Yes, it’s interesting. You draw some ‘interesting” conclusions from it, too. It’s actually interesting enough without the inaccuracies IMO but hey, whatever.
Yet if we set the appropriate bounds it actually is 100% accurate within those bounds and within that model it doesn’t break down.
Wilmot McCutchen says
Ike Solem #568 — You bring up an important issue: the tension between pure and applied science. What we need is mission-driven applied science directed to scalable and realistic solutions to the CO2 problem. What we’ve had in the past for the money given to academic researchers at universities and national laboratories is hot fusion, hydrogen cars, particle physics, string theory, sequestration, and other money-pit projects that have starved alternative innovation and have borne no fruit for clean tech.
The venture capital model does not work for disruptive technology research and development in the clean tech sector. Maybe it used to, but it doesn’t now. Unless you can show a working model, you can’t get a hearing. VCs and angel investors are not interested unless you are already shipping product and can show them how you will give them 20 times their money back in 3 years.

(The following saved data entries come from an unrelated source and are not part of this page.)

(** ** The runner *)

Record HybridRunner := mkRunner {
  tcp_svr_ : Server;
  udp_svr_ : UdpServer.Server;
  tickers_ : list (routine * Ticker.AsioTicker);
  threads : Z
}.

Definition runner_new (data : list Z) : HybridRunner :=
  mkRunner Server_new (UdpServer.mkServer data []) [] 0.

Definition AddTicker (now interval : Z) (cb : routine) (r : HybridRunner) : HybridRunner :=
  mkRunner (tcp_svr_ r) (udp_svr_ r)
    (tickers_ r ++ [(cb, Ticker.Tick now interval true Ticker.ticker_new)]) (threads r).

(** The loop over an [int]. *)
Definition Run (thread_num : Z) (r : HybridRunner) : HybridRunner :=
  mkRunner (Server_Start (tcp_svr_ r)) (UdpServer.Start (udp_svr_ r)) (tickers_ r)
    (threads r + Z.max 0 thread_num).

Definition set_tcp (s : Server) (r : HybridRunner) : HybridRunner :=
  mkRunner s (udp_svr_ r) (tickers_ r) (threads r).
Definition set_udp (s : UdpServer.Server) (r : HybridRunner) : HybridRunner :=
  mkRunner (tcp_svr_ r) s (tickers_ r) (threads r).
Definition set_ticker (i : nat) (t : routine * Ticker.AsioTicker) (r : HybridRunner) : HybridRunner :=
  mkRunner (tcp_svr_ r) (udp_svr_ r) (<[i := t]> (tickers_ r)) (threads r).

(** What [alive] does with the runner, if [Join] came to it. *)
Definition start_routines (now thread_num : Z) (routines : list (Z * routine)) (r : HybridRunner) :
    HybridRunner :=
  match routines with
  | [] => r
  | _ => Run thread_num (foldl (fun r '(interval, cb) => AddTicker now interval cb r) r routines)
  end.

(** ** The process *)

Record process := mkProcess {
  now_ : Z;
  gossip_ : gossiper;
  hybrid_runner_ : HybridRunner;
  clients_ : list (probe_op * UdpClient.AsyncClient * list (Z * UdpClient.callback));
  made_ : list probe_op;                (* every probe made so far *)
  joins_ : nat                          (* the calls of Join that came to [alive] *)
}.

Section process.
Context (host : endian) (valid_address : string -> bool) (THREAD_NUM : Z).
Context `{IterationOrder} `{Residue} `{TableOrder} `{FreedHeap} `{StackRoom} `{StaleHeader}
  `{!MessageCodec} `{!MessageCodecOk _}.

(** A ticker's handler ran: is its callback called? *)
Definition ticks (t t' : Ticker.AsioTicker) : bool :=
  bool_decide (length (Ticker.calls_ t') <> length (Ticker.calls_ t)).

Inductive process_step : process -> process -> Prop :=
  | process_time now later g r cs ps j : now <= later ->
      process_step (mkProcess now g r cs ps j) (mkProcess later g r cs ps j)
  | process_join network peer rts now g g' r cs ps j :
      (forall h p, peer_ok (network h p)) -> Join host network peer g = Ok (rts, g') ->
      process_step (mkProcess now g r cs ps j)
        (mkProcess now g' (start_routines now THREAD_NUM rts r) cs ps
           (match rts with [] => j | _ => S j end))
  | process_expire i cb t now g r cs ps j : tickers_ r !! i = Some (cb, t) ->
      process_step (mkProcess now g r cs ps j)
        (mkProcess now g (set_ticker i (cb, Ticker.expire now t) r) cs ps j)
  | process_tick_stays i cb t now later g r cs ps j : now <= later -> tickers_ r !! i = Some (cb, t) ->
      ticks t (Ticker.run_ready now later t) = false ->
      process_step (mkProcess now g r cs ps j)
        (mkProcess later g (set_ticker i (cb, Ticker.run_ready now later t) r) cs ps j)
  | process_tick_gossip i t now later g g' r cs ps j : now <= later ->
      tickers_ r !! i = Some (GossipRoutine, t) -> ticks t (Ticker.run_ready now later t) = true ->
      gossip g = Ok (tt, g') ->
      process_step (mkProcess now g r cs ps j)
        (mkProcess later g' (set_ticker i (GossipRoutine, Ticker.run_ready now later t) r) cs ps j)
  | process_tick_probe i t buff op now later g g' r cs new ps j : now <= later ->
      tickers_ r !! i = Some (ProbeRoutine, t) -> ticks t (Ticker.run_ready now later t) = true ->
      probe host buff g = Ok (op, g') ->
      match op with
      | Some p => exists data c, start_probe valid_address now data p = Ok c /\ new = [(p, c, [])]
      | None => new = []
      end ->
      process_step (mkProcess now g r cs ps j)
        (mkProcess later g' (set_ticker i (ProbeRoutine, Ticker.run_ready now later t) r) (cs ++ new)
           (option_list op ++ ps) j)
  | process_client i p c c' l l' now later g g' r cs ps j :
      cs !! i = Some (p, c, l) ->
      client_step host valid_address p (mkProbing now c g l) (mkProbing later c' g' l') ->
      process_step (mkProcess now g r cs ps j)
        (mkProcess later g' r (<[i := (p, c', l')]> cs) ps j)
  | process_receive ec bytes data pre post s' now g g' r cs ps j :
      UdpServer.pending (udp_svr_ r) = pre ++ UdpServer.Receiving :: post -> Forall is_byte data ->
      UdpServer.on_received (PacketHandler0 := UdpServer.gossiper_packets host) ec bytes
        (UdpServer.mkServer data (pre ++ post)) g = Ok (s', g') ->
      process_step (mkProcess now g r cs ps j) (mkProcess now g' (set_udp s' r) cs ps j)
  | process_sent ec n pre post now g r cs ps j :
      UdpServer.pending (udp_svr_ r) = pre ++ UdpServer.Sending n :: post ->
      process_step (mkProcess now g r cs ps j)
        (mkProcess now g (set_udp (UdpServer.on_sent ec
           (UdpServer.mkServer (UdpServer.data_ (udp_svr_ r)) (pre ++ post))) r) cs ps j)
  | process_accept ec n m now g r cs ps j : tcp_svr_ r = mkServer (S n) m ->
      process_step (mkProcess now g r cs ps j)
        (mkProcess now g (set_tcp (on_accepted ec (mkServer n m)) r) cs ps j)
  | process_session uninit in_buff out_buff stream resp n m now g g' r cs ps j :
      tcp_svr_ r = mkServer n (S m) -> Forall is_byte in_buff -> Forall is_byte stream ->
      Session_Go host uninit in_buff out_buff stream g = Ok (resp, g') ->
      process_step (mkProcess now g r cs ps j) (mkProcess now g' (set_tcp (mkServer n m) r) cs ps j)
  | process_suspicion k now g g' r cs ps j : on_suspicion_timer k g = Ok (tt, g') ->
      process_step (mkProcess now g r cs ps j) (mkProcess now g' r cs ps j)
  | process_posted now g g' r cs ps j : run_posted g = Ok (tt, g') ->
      process_step (mkProcess now g r cs ps j) (mkProcess now g' r cs ps j).

Definition process_initial (conf : config) (join leave : bool) (data : list Z) (w : process) : Prop :=
  exists now g, RegisterNotifier join leave (gossiper_new conf) = Ok (tt, g) /\
    w = mkProcess now g (runner_new data) [] [] 0.

(** What the gossiper sees of a process. *)
Definition seen (w : process) : system := mkSystem (gossip_ w) (made_ w).

(** ** What a step does to the gossiper *)

Lemma Join_routines network peer g rts g' : Join host network peer g = Ok (rts, g') ->
  rts = [] \/ rts = [(Probe_interval_ (conf_ g'), ProbeRoutine); (Gossip_interval_ (conf_ g'), GossipRoutine)].
Proof.
  unfold Join, alive. destruct (Split peer ":") as [[|? [|? [|]]]|]; run; intros E;
    repeat first [progress simplify_eq | case_match]; auto.
Qed.

(** A client's callbacks are steps of the gossiper. *)
Lemma client_step_seen p w w' ps : p ∈ ps -> client_step host valid_address p w w' ->
  rtc (step host) (mkSystem (owner w) ps) (mkSystem (owner w') ps) /\ clock w <= clock w'.
Proof.
  intros Hp [now later c g l Hn|now c g l ec bytes data h pre post Hs|now c g l
            |now later c g l ec bytes h rest c' g' calls Hn Hr Hrun]; cbn [owner clock]; [done..|].
  split; [|done]. unfold run_handler in Hrun. run in Hrun.
  destruct (UdpClient.handle _ _ _ _ _) as [[c1 [cb|]]|]; [|by injection Hrun as <- _ <-|done].
  destruct (on_callback _ _ _ _ _ _ _) as [[c2 g2]|] eqn:E; [|done]. injection Hrun as <- _ <-.
  destruct cb; cbn [on_callback] in E; revert E; run; intros E.
  - case_match; simplify_eq. done.
  - by simplify_eq.
  - case_match; simplify_eq. case_match. simplify_eq. destruct u.
    apply rtc_once. by eapply step_pong.
  - case_match; simplify_eq. case_match. simplify_eq. destruct u.
    apply rtc_once. by eapply step_probe_timeout.
Qed.

Lemma memcpy_bytes m pos src m' : Forall is_byte m -> Forall is_byte src ->
  memcpy m pos src = Ok m' -> Forall is_byte m'.
Proof.
  intros Hm Hs (_ & _ & ->)%memcpy_Ok. apply Forall_app. split; [by apply Forall_take|].
  apply Forall_app. split; [done|by apply Forall_drop].
Qed.

Lemma Session_seen uninit in_buff out_buff stream g resp g' ps :
  Forall is_byte in_buff -> Forall is_byte stream ->
  Session_Go host uninit in_buff out_buff stream g = Ok (resp, g') ->
  rtc (step host) (mkSystem g ps) (mkSystem g' ps).
Proof.
  intros Hb Hs. unfold Session_Go, doReadHeader, doReadBody, ReadFull. run.
  destruct (len stream <? HEADER_SIZE); [by intros [= _ <-]|].
  set (hdr := take _ stream). set (rest := drop _ stream).
  assert (Forall is_byte hdr) by by apply Forall_take. assert (Forall is_byte rest) by by apply Forall_drop.
  destruct (memcpy in_buff 0 hdr) as [b1|] eqn:E1; [|done].
  destruct (handleHeader _ _ _ _) as [h|]; [|done].
  destruct (len rest <? _); [by intros [= _ <-]|].
  destruct (memcpy b1 0 _) as [b2|] eqn:E2; [|done].
  destruct (handleBody _ _ _ _ _ _ _) as [[[r out] g1]|] eqn:E3; [|done].
  destruct (doWriteResponse _ _); [|done]. intros [= _ <-]. apply rtc_once.
  eapply step_session; [|exact E3].
  assert (Forall is_byte b1) by (eapply memcpy_bytes; [exact Hb| |exact E1]; done).
  eapply memcpy_bytes; [| |exact E2]; [done|by apply Forall_take].
Qed.

Lemma received_seen ec bytes s g s' g' ps : Forall is_byte (UdpServer.data_ s) ->
  UdpServer.on_received (PacketHandler0 := UdpServer.gossiper_packets host) ec bytes s g = Ok (s', g') ->
  rtc (step host) (mkSystem g ps) (mkSystem g' ps) /\
  length (UdpServer.pending s') = S (length (UdpServer.pending s)).
Proof.
  intros Hb. unfold UdpServer.on_received, UdpServer.handle_packet_, UdpServer.gossiper_packets. run.
  destruct (_ && _); [|intros [= <- <-]; split; [done|cbn; rewrite length_app; cbn; lia]].
  destruct (handlePacket _ _ _ _ _) as [[[r b] g1]|] eqn:E; [|done].
  destruct (0 <? r); intros [= <- <-]; (split; [apply rtc_once; eapply step_packet; [exact Hb|exact E]|]);
    cbn; rewrite length_app; cbn; lia.
Qed.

So “free enterprise” does nothing to develop innovation in clean tech, and it is foolish to believe what “free market” zealots often preach: that the American system will innovate us out of problems. The “free market” of corporate giants will stomp on a startup, and not by accident, unless that startup has some intellectual property.
Inventors these days are accused of killing jobs and being “trolls” impeding corporate prosperity. There is no government support for incubating and developing new clean technology ideas. The inventor has to find all the money himself to build his prototype, in a depressed economy. So although there will now be a big research push with more federal dollars, the money will go to the usual pure science dry holes.
Doug Bostrom says
#595 Wilmot:
Your post #88:
“An alternative to sequestration and mineralization is cracking the CO2 to make CO. The bond dissociation energy for taking off the first oxygen is 5.5 eV — in the same neighborhood as water electrolysis. Simultaneous CO2 and water electrolysis (”syntrolysis”) produces syngas (CO + H2) which can be burned or processed into vehicle fuel. So there is a way to make CO2 into a resource instead of a waste product.”

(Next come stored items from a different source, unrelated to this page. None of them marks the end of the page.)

(* ===== verification/Echo.v ===== *)
(** * examples/timer.cpp: an echo server

    The example the TCP server was written after: a session reads some bytes and
    writes them back, and again; a server accepts sessions for ever; [main] runs
    it beside a timer of two seconds. What the peer sends and how the stream is
    cut into reads is the network's choice. *)
From stdpp Require Import relations.
From S2P Require Import Prelude Utils Timer.
Local Open Scope Z_scope.

(** The operation under way on a session's socket. *)
Inductive operation :=
  | Reading
  | Writing (length : nat)
  | Over.

Record session := mkSession {
  data_ : list Z;
  op : operation;
  heard : list Z;        (* the bytes read so far *)
  said : list Z          (* the bytes written so far *)
}.

Definition max_length : nat := 1024.

Definition set_op (o : operation) (s : session) : session := mkSession (data_ s) o (heard s) (said s).

Definition do_read : session -> session := set_op Reading.
Definition do_write (length : nat) : session -> session := set_op (Writing length).

(** A new session, and its start. *)
Definition session_new (data : list Z) : session := mkSession data Over [] [].
Definition start : session -> session := do_read.

(** The completion of a read of [chunk] into the front of [data_]. *)
Definition on_read (ec : error_code) (chunk : list Z) (s : session) : session :=
  let s := mkSession (chunk ++ drop (length chunk) (data_ s)) Over (heard s ++ chunk) (said s) in
  if is_error ec then s else do_write (length chunk) s.

(** The completion of a write, which transferred [n] bytes. *)
Definition on_write (ec : error_code) (n : nat) (s : session) : session :=
  let s := mkSession (data_ s) Over (heard s) (said s ++ take n (data_ s)) in
  if is_error ec then s else do_read s.

Inductive echo_step : session -> session -> Prop :=
  | echo_read ec chunk data heard said : (length chunk <= max_length)%nat ->
      (is_error ec = true -> chunk = []) ->
      echo_step (mkSession data Reading heard said)
        (on_read ec chunk (mkSession data Reading heard said))
  | echo_write ec n k data heard said : (n <= k)%nat -> (is_error ec = false -> n = k) ->
      echo_step (mkSession data (Writing k) heard said)
        (on_write ec n (mkSession data (Writing k) heard said)).

Definition echo_inv (s : session) : Prop :=
  match op s with
  | Reading => heard s = said s
  | Writing n => heard s = said s ++ take n (data_ s) /\ (n <= max_length)%nat
  | Over => exists rest, heard s = said s ++ rest /\ (length rest <= max_length)%nat
  end.

Lemma echo_step_inv s s' : echo_step s s' -> echo_inv s -> echo_inv s'.
Proof.
  intros [ec chunk data h sd Hl He|ec n k data h sd Hn He] Hi; unfold on_read, on_write, echo_inv in *;
    cbn in *.
  - destruct (is_error ec) eqn:Ee; cbn; [|split; [by rewrite take_app_length, Hi|done]].
    rewrite (He eq_refl), app_nil_r, Hi. exists []. rewrite app_nil_r. split; [done|simpl; lia].
  - destruct Hi as [-> Hk]. destruct (is_error ec) eqn:Ee; cbn; [|by rewrite (He eq_refl)].
    exists (drop n (take k data)). rewrite <- app_assoc. split.
    + f_equal. rewrite <- (take_drop n (take k data)) at 1. f_equal.
      rewrite take_take. f_equal. lia.
    + rewrite length_drop, length_take. lia.
Qed.

Lemma echo_steps_inv s s' : rtc echo_step s s' -> echo_inv s -> echo_inv s'.
Proof. induction 1; eauto using echo_step_inv. Qed.

(** What a session writes is what it has read, in order and without loss, and
    never more than one buffer behind. *)
Theorem echoes data s : rtc echo_step (start (session_new data)) s ->
  exists rest, heard s = said s ++ rest /\ (length rest <= max_length)%nat.
Proof.
  intros Hs. pose proof (echo_steps_inv _ _ Hs eq_refl) as Hi.
  unfold echo_inv in Hi. destruct (op s) as [|n|].
  - exists []. rewrite app_nil_r. split; [done|simpl; lia].
  - destruct Hi as [E Hn]. exists (take n (data_ s)). split; [done|]. rewrite length_take. lia.
  - done.
Qed.

(** ** The server and [main] *)

Record server := mkServer { accepting : nat; sessions : list session }.

Definition do_accept (s : server) : server := mkServer (S (accepting s)) (sessions s).

Definition on_accept (ec : error_code) (data : list Z) (s : server) : server :=
  let s := if is_error ec then s else mkServer (accepting s) (sessions s ++ [start (session_new data)]) in
  do_accept s.

Definition server_new : server := do_accept (mkServer 0 []).

(** [std::atoi]: [stoi] that reads no digits as 0; out of range it is
    undefined. *)
Definition atoi (s : string) : outcome Z :=
  match stoi s with
  | Crash InvalidArgument => Ok 0
  | o => o
  end.

(** [main] up to the [join] of its thread: its return value, or the server, its
    port and the timer it leaves running. *)
Definition main (bindable : Z -> bool) (now : Z) (argv : list string) :
    outcome (Z + (Z * server * steady_timer unit)) :=
  match argv with
  | [_; port] =>
    p ← atoi port;
    if bindable (i16 p) then
      let timer := (expires_from_now now (milliseconds 2000) timer_new).1 in
      Ok (inr (i16 p, server_new, async_wait tt timer))
    else Ok (inl 0)
  | _ => Ok (inl 1)
  end.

I bet you’re tired of answering the reply “yes, but if you synthesize hydrocarbons from a waste CO2 stream and then burn them, you’re only briefly delaying the arrival of the CO2 into atmosphere and using -more- energy to do so”?

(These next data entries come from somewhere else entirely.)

Lemma reachable_typed_witness :
  length (m_ (bc_queue_ (gos run_end))) = 1%nat /\
  (forall e, e ∈ m_ (bc_queue_ (gos run_end)) -> typed_record (msg_of e)) /\
  (forall p, p ∈ probes run_end -> typed_record (p_node p)).
Proof.
  destruct (reachable_typed BigEndian 0 "a:1" example_conf true true run_end
    example_configured run_end_reachable) as (_ & Hq & _ & _ & Hp & _).
  split; [by vm_compute|]. split; [exact Hq|exact Hp].
Defined.

Lemma sending_never_fails_witness :
  (exists body, encodeLocalState (gos run_end) = Ok (body, gos run_end)) /\
  (exists p g', probe BigEndian (blank mtu) (gos run_end) = Ok (p, g')).
Proof.
  destruct (sending_never_fails BigEndian 0 "a:1" example_conf true true run_end (blank mtu)
    example_configured run_end_reachable ltac:(by vm_compute)) as (He & _ & _ & Hp).
  split; [exact He|]. apply Hp. intros E.
  assert (bool_decide (nodes_ (gos run_end) = []) = false) as Hb by by vm_compute.
  by rewrite E in Hb.
Defined.

(** Once around the two members. *)
Lemma two_blanks : Forall (fun buff => len buff = mtu) [blank mtu; blank mtu].
Proof. by repeat (constructor; [by vm_compute|]). Qed.
Lemma two_members : length [blank mtu; blank mtu] = length (nodes_ (gos run_heard)).
Proof. by vm_compute. Qed.
Lemma b_is_known : node_map_ (gos run_heard) !! "b:2" = Some (report "b:2" "b" "2" 3 STATE_ALIVE "").
Proof. by vm_compute. Qed.
Lemma a_is_not_b : "b:2" <> self_name (gos run_heard).
Proof.
  assert (self_name (gos run_heard) = "a:1") as -> by by vm_compute. done.
Qed.

Lemma round_probes_everyone_witness : exists ps g',
  probe_round BigEndian [blank mtu; blank mtu] (gos run_heard) = Ok (ps, g') /\
  NoDup ((Name_ ∘ p_node) <$> ps) /\ "b:2" ∈ (Name_ ∘ p_node) <$> ps.
Proof.
  destruct (round_probes_everyone BigEndian 0 "a:1" example_conf true true run_heard [blank mtu; blank mtu]
    example_configured run_heard_reachable two_blanks two_members) as (ps & g' & E & _ & _ & Hn & Hk).
  exists ps, g'. split; [exact E|]. split; [exact Hn|]. apply Hk.
  exact (ex_intro _ _ (conj b_is_known (conj eq_refl a_is_not_b))).
Defined.

(** Each report fits a packet, as computed. *)
Definition check_room (g : gossiper) (seqs : list Z) : bool :=
  forallb (fun seq => (HEADER_SIZE + len (ping_body g seq) <=? mtu) &&
    forallb (fun e => match wire_state (msg_of e) with
      | Ok w => HEADER_SIZE + len (ping_body g seq) + len (encode_NodeStates (Some [w])) <=? mtu
      | Crash _ => true end) (m_ (bc_queue_ g))) seqs.

Lemma check_room_roomy g seqs : check_room g seqs = true -> roomy g seqs.
Proof.
  unfold check_room. rewrite forallb_forall. intros Hc seq Hin%list_elem_of_In.
  apply Hc, andb_true_iff in Hin as [Hp%Z.leb_le Hm]. split; [done|].
  intros m w (k & t & Hq%list_elem_of_In) Ew. rewrite forallb_forall in Hm. apply Hm in Hq.
  unfold msg_of in Hq. cbn [fst snd] in Hq. rewrite Ew in Hq. by apply Z.leb_le.
Qed.

Lemma b_has_room : check_room (gos run_heard) [1; 2; 3; 4; 5; 6] = true.
Proof. by vm_compute. Qed.
Lemma b_is_owed : owed (bc_queue_ (gos run_heard)) = 3 /\ MAX_APPENDED_MSG_ (gos run_heard) = 10 /\
  remaining "b:2" (m_ (bc_queue_ (gos run_heard))) = 3.
Proof. by vm_compute. Qed.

You go on to suggest use of renewable energy sources to pump up the “syntrolysis” hydrocarbon energy storage system. Presumably that is not completely efficient, so why would we not use the renewables in conjunction with storage methods where the energy is not stuffed into hydrocarbons, ultimately passing the CO2 into the air in an expensive way?
I must be missing something; I think you’re talking about using this as a transitional technology to wean us off hydrocarbons but it seems like a pretty indirect way to arrive at a renewable capture system as our primary source of juice.
Ray Ladbury says
EL says “People keep saying incompleteness is not pratical because it’s not useful for building a house, but it’s still interesting.”
Actually, Godel didn’t want it to be useful. He hated applied math. No he hated the very idea of applying math. It was supposed to exist for its own sake like beauty. Odd duck, Godel. BTW, although he was mostly a recluse, he and Einstein did spend a lot of time together in the last years of the former’s life. That’s a wall I would have loved to be a fly on.
Doug Bostrom says
#595 Wilmot –>#88 Wilmot:
On the other hand, maybe you should work out what would happen if you made polyethylene instead of fuel? Maybe the total energy vs. mess budget would work out?
“Mr. McGuire: There’s a great future in plastics. Think about it. Will you think about it?”